Cython based high performance alternative to Python (re) module for doing basic pattern matching on large data-set.
Using this module execution time can be significantly reduced by splitting search task across multiple threads. GIL (Global Interpretor Lock) is released during pattern match, allowing multiple threads to run simultaneously on multiple CPU cores.
Pattern matching is implemented in C utilizing GLib PCRE (Perl-compatible regular expressions) support.
- Application would be responsible for creating threads and splitting pattern matching task across them.
- Unlike Python (re) module, 'match' and 'search' methods do not raise exception if provided regular-expression is incorrect.
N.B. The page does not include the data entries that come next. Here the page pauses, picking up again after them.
Lemma serveAll_appointmentsNumbered env rqs st st' :
  appointmentsNumbered st → serveAll env rqs st = Some st' →
  appointmentsNumbered st'.
Proof.
  revert st. induction rqs as [| rq rqs IH]; intros st Hn; cbn.
  - by intros [= <-].
  - destruct (serve env rq st) as [st1 |] eqn:Hrun; [| discriminate].
    apply IH. by apply (serve_appointmentsNumbered env rq st).
Qed.

(** X22.  When a booking succeeds.  In every state reached from no
    appointment by requests to the four handlers served one at a time, where
    the body of an update names no other paths than [patientId], [doctorId],
    [date] as a date string, [time] as a string, [type], [status],
    [symptoms], [notes], [fee], [isPaid] and [cancelReason], a
    [createAppointment] under a fresh document id, served alone, succeeds if
    and only if the patient exists, the doctor exists, the time token is not
    empty and no SCHEDULED or CONFIRMED appointment holds the doctor, day and
    time token.  The generated appointment id is then never taken, and
    neither the availability of the doctor nor the slots listed for the day
    are consulted.  An update that names [appointmentId] is not covered. *)
Theorem createAppointment_succeeds_iff env rqs st0 st newId req :
  appointments st0 = ∅ →
  serveAll env rqs st0 = Some st →
  appointments st !! newId = None →
  isOk (createAppointment env newId req st) = true
  ↔ cr_patientId req ∈ patients st
    ∧ is_Some (doctors st !! cr_doctorId req)
    ∧ nonEmpty (cr_time req) = true
    ∧ ¬ slotTaken env (cr_doctorId req) (cr_date req) (cr_time req) (appointments st).
Proof.
  intros He Hrun Hnew.
  assert (appointmentsNumbered st) as Hn.
  { apply (serveAll_appointmentsNumbered env rqs st0); [| done].
    intros j x Hx. rewrite He in Hx. by rewrite lookup_empty in Hx. }
  assert (appointmentIdTaken (Some (generateAppointmentId (size (appointments st))))
            (appointments st) = false) as Hfree.
  { apply bool_decide_eq_false. intros (j & x & Hx & Hid).
    destruct (Hn _ _ Hx) as (k & Hk & Hid'). rewrite Hid' in Hid.
    assert (k = size (appointments st))
      by (apply generateAppointmentId_inj; congruence).
    lia. }
  unfold createAppointment. rewrite Hfree.
  rewrite (bool_decide_eq_false_2 (is_Some _)) by (rewrite Hnew; by intros [? ?]).
  cbn [orb].
  destruct (bool_decide (cr_patientId req ∈ patients st)) eqn:Hp; cbn [negb].
  2: { apply bool_decide_eq_false in Hp. cbn. split; [done | tauto]. }
  apply bool_decide_eq_true in Hp.
  destruct (doctors st !! cr_doctorId req) as [doctor |] eqn:Hd.
  2: { cbn. split; [done |]. intros (_ & [? ?] & _). discriminate. }
  destruct (bool_decide (slotTaken _ _ _ _ _)) eqn:Ht.
  { apply bool_decide_eq_true in Ht. cbn. split; [done | tauto]. }
  apply bool_decide_eq_false in Ht.
  destruct (nonEmpty (cr_time req)) eqn:Hne; cbn.
  - split; [| done]. intros _. by split_and!.
  - split; [done |]. intros (_ & _ & ? & _). discriminate.
Qed.

Lemma createAppointment_succeeds_witness :
  isOk (createAppointment utc 102
          {| cr_patientId := 1; cr_doctorId := 5; cr_date := monday + 6 * dayMs;
             cr_time := "23:45"; cr_type := None; cr_symptoms := None;
             cr_notes := None |} (stateServed rebooked)) = true
  ↔ (1%nat ∈ patients (stateServed rebooked)
     ∧ is_Some (doctors (stateServed rebooked) !! 5%nat)
     ∧ nonEmpty "23:45" = true
     ∧ ¬ slotTaken utc 5 (monday + 6 * dayMs) "23:45"
           (appointments (stateServed rebooked))).
Proof.
  apply (createAppointment_succeeds_iff utc rebooked clinic).
  - reflexivity.
  - vm_compute. reflexivity.
  - vm_compute. reflexivity.
Defined.

End CalendarTheory.

(** ** The counts of the two controllers agree *)

Module CensusTheory.
Import Ward Clinical Census.

(** The beds of the ADMITTED stays, one per stay. *)
Lemma admitted_beds_NoDup st :
  staysCoupled st → singleAdmission st →
  NoDup ((λ kr : nat * IPDRecord, bedId kr.2)
           <$> map_to_list (filter (λ kr, ipdStatus kr.2 = ADMITTED) (records st))).
Proof.
  intros Hc Hs. apply NoDup_fmap_2_strong; [| apply NoDup_map_to_list].
  intros [i r] [j r'] Hi Hj Hbed. cbn in Hbed.
  apply elem_of_map_to_list, map_lookup_filter_Some in Hi as [Hi Ha].
  apply elem_of_map_to_list, map_lookup_filter_Some in Hj as [Hj Ha'].
  cbn in Ha, Ha'.
  destruct (decide (i = j)) as [-> | Hne]; [congruence |].
  by destruct (WardTheory.admitted_beds_differ st i j r r').
Qed.

Lemma occupied_beds_are_admitted_beds st :
  staysCoupled st → occupiedHasStay st →
  dom (filter (λ kb, status kb.2 = OCCUPIED) (beds st))
  = list_to_set ((λ kr : nat * IPDRecord, bedId kr.2)
      <$> map_to_list (filter (λ kr, ipdStatus kr.2 = ADMITTED) (records st))).
Proof.
  intros Hc Hocc. apply set_eq. intros x.
  rewrite elem_of_dom, elem_of_list_to_set, list_elem_of_fmap. split.
  - intros [b Hb]. apply map_lookup_filter_Some in Hb as [Hb Hs]. cbn in Hs.
    destruct (Hocc x b Hb Hs) as (rid & r & Hr & Ha & Hbed).
    exists (rid, r). split; [done |].
    apply elem_of_map_to_list, map_lookup_filter_Some. by split.
  - intros ([rid r] & -> & Hr).
    apply elem_of_map_to_list, map_lookup_filter_Some in Hr as [Hr Ha]. cbn in Ha.
    destruct (Hc rid r Hr Ha) as (b & Hb & Hs & _). exists b.
    apply map_lookup_filter_Some. by split.
Qed.

(** X23.  The two dashboards agree.  In every state reached from an empty
    ward by requests that are served one at a time, each answered before the
    next is taken up, among createBed and updateBed with a body that sets
    neither [status] nor [currentPatient], deleteBed, markMaintenance,
    admission, discharge, and transfer of a stay that is ADMITTED, the
    number of occupied beds that [getBedStats] reports is the number of
    currently admitted patients that [getIPDStats] reports.  After two
    admissions whose round trips overlap the two numbers differ. *)
Theorem occupied_beds_count_admitted_stays ops ps env now :
  WardInFlight.allowedInTurn guarded ops (initial ps) = true →
  bs_occupied (getBedStats (WardInFlight.afterInTurn ops (initial ps)))
  = currentlyAdmitted
      (getIPDStats env now (WardInFlight.afterInTurn ops (initial ps))).
Proof.
  intros Hops.
  destruct (ClinicalTheory.inTurn_guarded ops ps Hops) as [(_ & Hc & Hs) Hocc].
  cbn. unfold bedsWith.
  rewrite <- size_dom, (occupied_beds_are_admitted_beds _ Hc Hocc).
  rewrite size_list_to_set by by apply admitted_beds_NoDup.
  by rewrite length_fmap, length_map_to_list.
Qed.

Lemma occupied_beds_count_witness :
  bs_occupied (getBedStats (WardInFlight.afterInTurn moved (initial {[1%nat; 2%nat]})))
  = currentlyAdmitted
      (getIPDStats Scheduling.utc 1600
         (WardInFlight.afterInTurn moved (initial {[1%nat; 2%nat]}))).
Proof.
  apply (occupied_beds_count_admitted_stays moved {[1%nat; 2%nat]}).
  vm_compute. reflexivity.
Defined.

(** After the two overlapping admissions one bed is counted as occupied and
    two patients as currently admitted. *)
Lemma overlapping_admissions_are_counted_twice :
  bs_occupied (getBedStats WardInFlight.afterOverlap.1) = 1%nat
  ∧ currentlyAdmitted (getIPDStats Scheduling.utc 1600 WardInFlight.afterOverlap.1)
    = 2%nat.
Proof. split; vm_compute; reflexivity. Qed.

End CensusTheory.
(** The endpoint on a store whose enumeration times out: the report keeps 50
    characters of the 107 in the exception text. *)
Example test_database_timeout :
  ∃ r, test_database failing_database (λ _, None) = Ok r ∧
       database r =
         warning_sign ++ text "  Connected but Error: "
           ++ text "localhost:27017: [Errno 111] Connection refused, T" ∧
       length (str_exn timeout_error) = 107%nat ∧
       database_url r = Some (cross_mark ++ text " Not Set") ∧
       connection_status r = text "Connected".
Proof. eexists. repeat split; vm_compute; reflexivity. Qed.

Example test_database_working :
  ∃ r, test_database working_database
         (λ k, if String.eqb k "DATABASE_URL" then Some "mongodb://db" else None)
         = Ok r ∧
       database r = check_mark ++ text " Connected & Working" ∧
       collections r = [text "lead"; text "componentitem"] ∧
       database_url r = Some (check_mark ++ text " Set") ∧
       database_name r = Some (cross_mark ++ text " Not Set").
Proof. eexists. repeat split; vm_compute; reflexivity. Qed.

(** * Further properties of the helpers and endpoints *)

(** ** The document writer and reader *)

Lemma dict_get_set_ne (k k' : string) (v : value) (d : dict) :
  k ≠ k' → dict_get k (dict_set k' v d) = dict_get k d.
Proof.
  intros Hne. induction d as [|[k0 v0] d IH]; simpl.
  - by apply String.eqb_neq in Hne as ->.
  - destruct (String.eqb k' k0) eqn:E; simpl.
    + apply String.eqb_eq in E as <-.
      by apply String.eqb_neq in Hne as ->.
    + by rewrite IH.
Qed.
(** * Task management dashboard (src/App.tsx): the task store, its form,
      the grouping by priority and the mirror in localStorage.

    The component [App] keeps five pieces of React state and four event
    handlers.  The handlers are embedded as functions on the record of the
    five state cells; the browser services the component calls
    (localStorage, JSON, Date.now) are modelled next to them. *)

From Stdlib Require Import Ascii String ZArith.
From stdpp Require Import base decidable option list strings pretty gmap fin_maps.

Open Scope list_scope.

(** ** Data model (App.tsx, lines 16-22) *)

(** [priority: "Low" | "Medium" | "High"] *)
Inductive Priority := Low | Medium | High.

#[global] Instance Priority_eq_dec : EqDecision Priority.
Proof. solve_decision. Defined.

#[global] Instance Priority_countable : Countable Priority.
Proof.
  refine (inj_countable'
    (λ p, match p with Low => 0 | Medium => 1 | High => 2 end)
    (λ n, match n with 0 => Low | 1 => Medium | _ => High end) _).
  by intros [].
Defined.

(** The string a priority is at run time. *)
Definition label (p : Priority) : string :=
  match p with Low => "Low" | Medium => "Medium" | High => "High" end.

Module Task.
(** [interface Task] *)
Record t := mk {
  id : string;
  name : string;
  priority : Priority;
  dueDate : string;
}.

#[global] Instance eq_dec : EqDecision t.
Proof. solve_decision. Defined.
End Task.

Abbreviation Task := Task.t.

(** The ids of a task list, in list order. *)
Definition ids (ts : list Task) : list string := Task.id <$> ts.

(** ** Component state (lines 52-60) *)

Record AppState := mkApp {
  tasks : list Task;
  taskName : string;
  priority : Priority;
  dueDate : string;
  editingTask : option Task;
}.

#[global] Instance AppState_eq_dec : EqDecision AppState.
Proof. solve_decision. Defined.
(** * Certificate validation service: store, registry client, dispatcher, gateway

    A shallow embedding of the TypeScript sources

      - [services/certificates.service.ts]  ([verifyCertificate], [CertificatesService])
      - [services/communication.service.ts] ([CommunicationService.handleRequest])
      - [server.ts]                         (the [http.createServer] handler)

    followed by the properties of the specification that concern them.

    Conventions of the embedding.
      - JavaScript values that come out of [JSON.parse] are values of [JSON].
        The code looks at a number only through [String] and through its
        truthiness, so a number ([Number]) is identified by the text that
        [String] renders it as.
      - Strings are Rocq strings; a character stands for one UTF-16 code unit
        (the identifiers and dates handled here are ASCII).
      - An [async] function is a computation in the monad [M]: it threads the
        process state (the in-memory store and the log of outbound requests)
        and either returns a value or rejects with an exception.
      - Everything the process does not control (the registry's replies, the
        clock, the random generator) is read from a [World].
      - The store is the in-memory one ([USE_MOCK_STORAGE], which is what
        [PROJECT_ID] selects unless it names the production project); the
        Firestore and Cloud Storage branches call services whose code is not
        part of the repository.  [console] output is not modelled. *)

From Stdlib Require Import ZArith String Ascii List Bool Lia.
From stdpp Require Import base option list gmap strings pretty.

Open Scope string_scope.
Open Scope Z_scope.

(** ** JavaScript values and primitives *)

(** A JavaScript number, identified by the text that [String] renders it as:
    ["42"], ["1.5"], ["1e+21"], ["Infinity"], ["NaN"].  Both zeros are
    rendered ["0"] and are not told apart. *)
Record Number : Type := mkNumber { Number_toString : string }.

(** A safe integer (at most 2^53 - 1 in magnitude), which [String] renders
    with all its decimal digits. *)
Definition int (n : Z) : Number := mkNumber (pretty n).

Coercion int : Z >-> Number.

(** [!n]: zero and [NaN] are the falsy numbers. *)
Definition falsy_number (n : Number) : bool :=
  String.eqb (Number_toString n) "0" || String.eqb (Number_toString n) "NaN".

#[warnings="-register-all"]
Inductive JSON : Type :=
| JNull
| JBool (b : bool)
| JNum (n : Number)
| JStr (s : string)
| JArr (items : list JSON)
| JObj (fields : list (string * JSON)).

Definition quote : string := String (ascii_of_nat 34) EmptyString.

(** Own property lookup on a parsed object; [None] is [undefined]. *)
Fixpoint own_prop (key : string) (fields : list (string * JSON)) : option JSON :=
  match fields with
  | [] => None
  | (k, v) :: rest => if String.eqb k key then Some v else own_prop key rest
  end.

Definition has_own (key : string) (fields : list (string * JSON)) : bool :=
  match own_prop key fields with Some _ => true | None => false end.

(** [v.key] for a key that no prototype defines (here: [data]). *)
Definition js_prop (key : string) (v : JSON) : option JSON :=
  match v with
  | JObj fields => own_prop key fields
  | _ => None
  end.

(** [!!v] *)
Definition js_truthy (v : JSON) : bool :=
  match v with
  | JNull => false
  | JBool b => b
  | JNum n => negb (falsy_number n)
  | JStr s => negb (String.eqb s EmptyString)
  | JArr _ | JObj _ => true
  end.

(** [x ?? null] where [x] is an array access ([None] when out of range). *)
Definition nullish (x : option JSON) : JSON :=
  match x with
  | Some v => v
  | None => JNull
  end.

(** [v !== null] *)
Definition not_null (v : JSON) : bool :=
  match v with
  | JNull => false
  | _ => true
  end.

(** [String(v)].  [None] is the [TypeError] of [OrdinaryToPrimitive]: a parsed
    object whose own [toString] property shadows [Object.prototype.toString]
    has no callable conversion left ([Object.prototype.valueOf] returns the
    object itself).  Arrays convert through [Array.prototype.join], which
    renders [null] elements as the empty string. *)
Fixpoint js_String (v : JSON) : option string :=
  match v with
  | JNull => Some "null"
  | JBool b => Some (if b then "true" else "false")
  | JNum n => Some (Number_toString n)
  | JStr s => Some s
  | JArr items =>
      let fix join (l : list JSON) : option (list string) :=
        match l with
        | [] => Some []
        | x :: rest =>
            match (match x with JNull => Some EmptyString | _ => js_String x end) with
            | None => None
            | Some s =>
                match join rest with
                | None => None
                | Some ss => Some (s :: ss)
                end
            end
        end in
      match join items with
      | None => None
      | Some ss => Some (String.concat "," ss)
      end
  | JObj fields =>
      if has_own "toString" fields then None else Some "[object Object]"
  end.

(** [String(row[i])]: an index past the end reads [undefined]. *)
Definition js_String_at (row : list JSON) (i : nat) : option string :=
  match row !! i with
  | Some v => js_String v
  | None => Some "undefined"
  end.

(** The result of [ToPrimitive] with hint number. *)
Inductive Prim : Type :=
| PNull
| PBool (b : bool)
| PNum (n : Number)
| PStr (s : string).

Definition ToPrimitive (v : JSON) : option Prim :=
  match v with
  | JNull => Some PNull
  | JBool b => Some (PBool b)
  | JNum n => Some (PNum n)
  | JStr s => Some (PStr s)
  | JArr _ | JObj _ => PStr <$> js_String v
  end.

(** [v >= date] and [v <= date] where [date] is an ISO calendar date
    ([YYYY-MM-DD]).  Two strings compare by code units; in every other case
    the date is converted to a number, which gives [NaN], and the comparison
    is false. *)
Definition js_ge_date (v : JSON) (date : string) : option bool :=
  match ToPrimitive v with
  | None => None
  | Some (PStr s) => Some (negb (String.ltb s date))
  | Some _ => Some false
  end.

Definition js_le_date (v : JSON) (date : string) : option bool :=
  match ToPrimitive v with
  | None => None
  | Some (PStr s) => Some (negb (String.ltb date s))
  | Some _ => Some false
  end.

(** [a && b] where evaluating an operand may throw ([None]). *)
Definition and_then (a : option bool) (b : option bool) : option bool :=
  match a with
  | Some true => b
  | Some false => Some false
  | None => None
  end.

Infix "&&&" := and_then (at level 40, left associativity).

(** [s.indexOf(pat, from)] for a non-empty pattern: [-1] when absent. *)
Definition js_indexOf (s pat : string) (from : Z) : Z :=
  match index (Z.to_nat (Z.max 0 from)) pat s with
  | Some k => Z.of_nat k
  | None => -1
  end.

Definition clamp (len : nat) (i : Z) : nat :=
  Nat.min (Z.to_nat (Z.max 0 i)) len.

(** [s.substring(a, b)]: both ends are clamped to [0..length] and swapped
    when out of order. *)
Definition js_substring (s : string) (a b : Z) : string :=
  let a' := clamp (String.length s) a in
  let b' := clamp (String.length s) b in
  substring (Nat.min a' b') (Nat.max a' b' - Nat.min a' b') s.

(** [s.substring(a)] *)
Definition js_substring_from (s : string) (a : Z) : string :=
  js_substring s a (Z.of_nat (String.length s)).

(** [s.startsWith(pre)] *)
Definition js_startsWith (s pre : string) : bool := String.prefix pre s.

(** [s.split(sep)] for a one-character separator. *)
Fixpoint js_split (sep : ascii) (s : string) : list string :=
  match s with
  | EmptyString => [EmptyString]
  | String c rest =>
      if Ascii.eqb c sep then EmptyString :: js_split sep rest
      else
        match js_split sep rest with
        | [] => [String c EmptyString]
        | seg :: segs => String c seg :: segs
        end
  end.

(** ** Calendar dates

    [new Date().toISOString().split("T")[0]] for a year of the current era. *)

Record Date : Type := mkDate { year : N; month : N; day : N }.

Definition digit (n : N) : ascii := ascii_of_N (48 + n mod 10).

Definition pad2 (n : N) : string :=
  String (digit (n / 10)) (String (digit n) EmptyString).

Definition pad4 (n : N) : string :=
  String (digit (n / 1000)) (String (digit (n / 100)) (pad2 n)).

Definition toISODate (d : Date) : string :=
  pad4 (year d) ++ "-" ++ pad2 (month d) ++ "-" ++ pad2 (day d).

(** Chronological order on dates. *)
Definition date_le (a b : Date) : Prop :=
  (year a < year b)%N \/
  (year a = year b /\ (month a < month b)%N) \/
  (year a = year b /\ month a = month b /\ (day a <= day b)%N).

(** The dates [toISODate] renders faithfully. *)
Definition wf_date (d : Date) : Prop :=
  (year d <= 9999)%N /\ (month d <= 99)%N /\ (day d <= 99)%N.

(** ** Data model *)

(** The metadata object [certMeta] that [uploadCertificate] stores. *)
Record Certificate : Type := mkCertificate {
  id : string;
  bucketPath : string;
  uploadedAt : string;
  verified : bool;
  validUntil : JSON
}.

(** A value of [mockStorage]: [{ productId, certificates }]. *)
Record Product : Type := mkProduct {
  productId : string;
  certificates : list Certificate
}.

(** An identifier argument: declared [string | number]; the message channel
    also delivers [null]. *)
Inductive Ident : Type :=
| IdStr (s : string)
| IdNum (n : Number)
| IdNull.

(** [String(x)] on an identifier. *)
Definition String_of (x : Ident) : string :=
  match x with
  | IdStr s => s
  | IdNum n => Number_toString n
  | IdNull => "null"
  end.

(** [!x] on an identifier. *)
Definition falsy_ident (x : Ident) : bool :=
  match x with
  | IdStr s => String.eqb s EmptyString
  | IdNum n => falsy_number n
  | IdNull => true
  end.

(** The [file] argument: [None] is [null]; [Some src] is a payload (the
    base64 text, or the [Buffer] decoded from it).  The in-memory store never
    reads it. *)
Definition File : Type := option string.

(** ** The process state and its environment *)

(** Outbound requests to the registry: the fetch of the certificate-database
    page, and the query built from the parameter template with [searchTerm]
    and [wdtNonce] spliced in. *)
Inductive NetCall : Type :=
| GetPage
| PostQuery (searchTerm wdtNonce : string).

Record State : Type := mkState {
  mockStorage : gmap string Product;
  netLog : list NetCall
}.

Definition initial : State := mkState ∅ [].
Explicit compilation using 'compile' method does raise exception if regular expression is incorrect.
- Strings are encoded using 'utf-8' before processing.
- Patterns are not implicitly compiled and cached internally. If required application has to explicitly compile pattern using 'compile' method.
- Searched patterns must comply with PCRE (Perl-compatible regular expressions) standard.
API is similar to Python (re) module
import cre as re
# search pattern
re.match('pattern', 'String containing pattern')
# search using compiled pattern
p = re.compile('pattern')
p.search('String containing pattern')
- cre should work with Python 2.7.x and 3.3+.
- Compilation has been tested with Cython 0.29.13.
- Development package of Python.
- GLib 2.0 development package.
- pkg-config utility.
- Cython (Optional)
If Cython is installed (.pyx) file is converted to (.c) file during installation, otherwise pre-packaged (.c) file is compiled.
-
Checkout the repo.
-
Install module
pip install ./cre/
Run provided 'demo.py' script.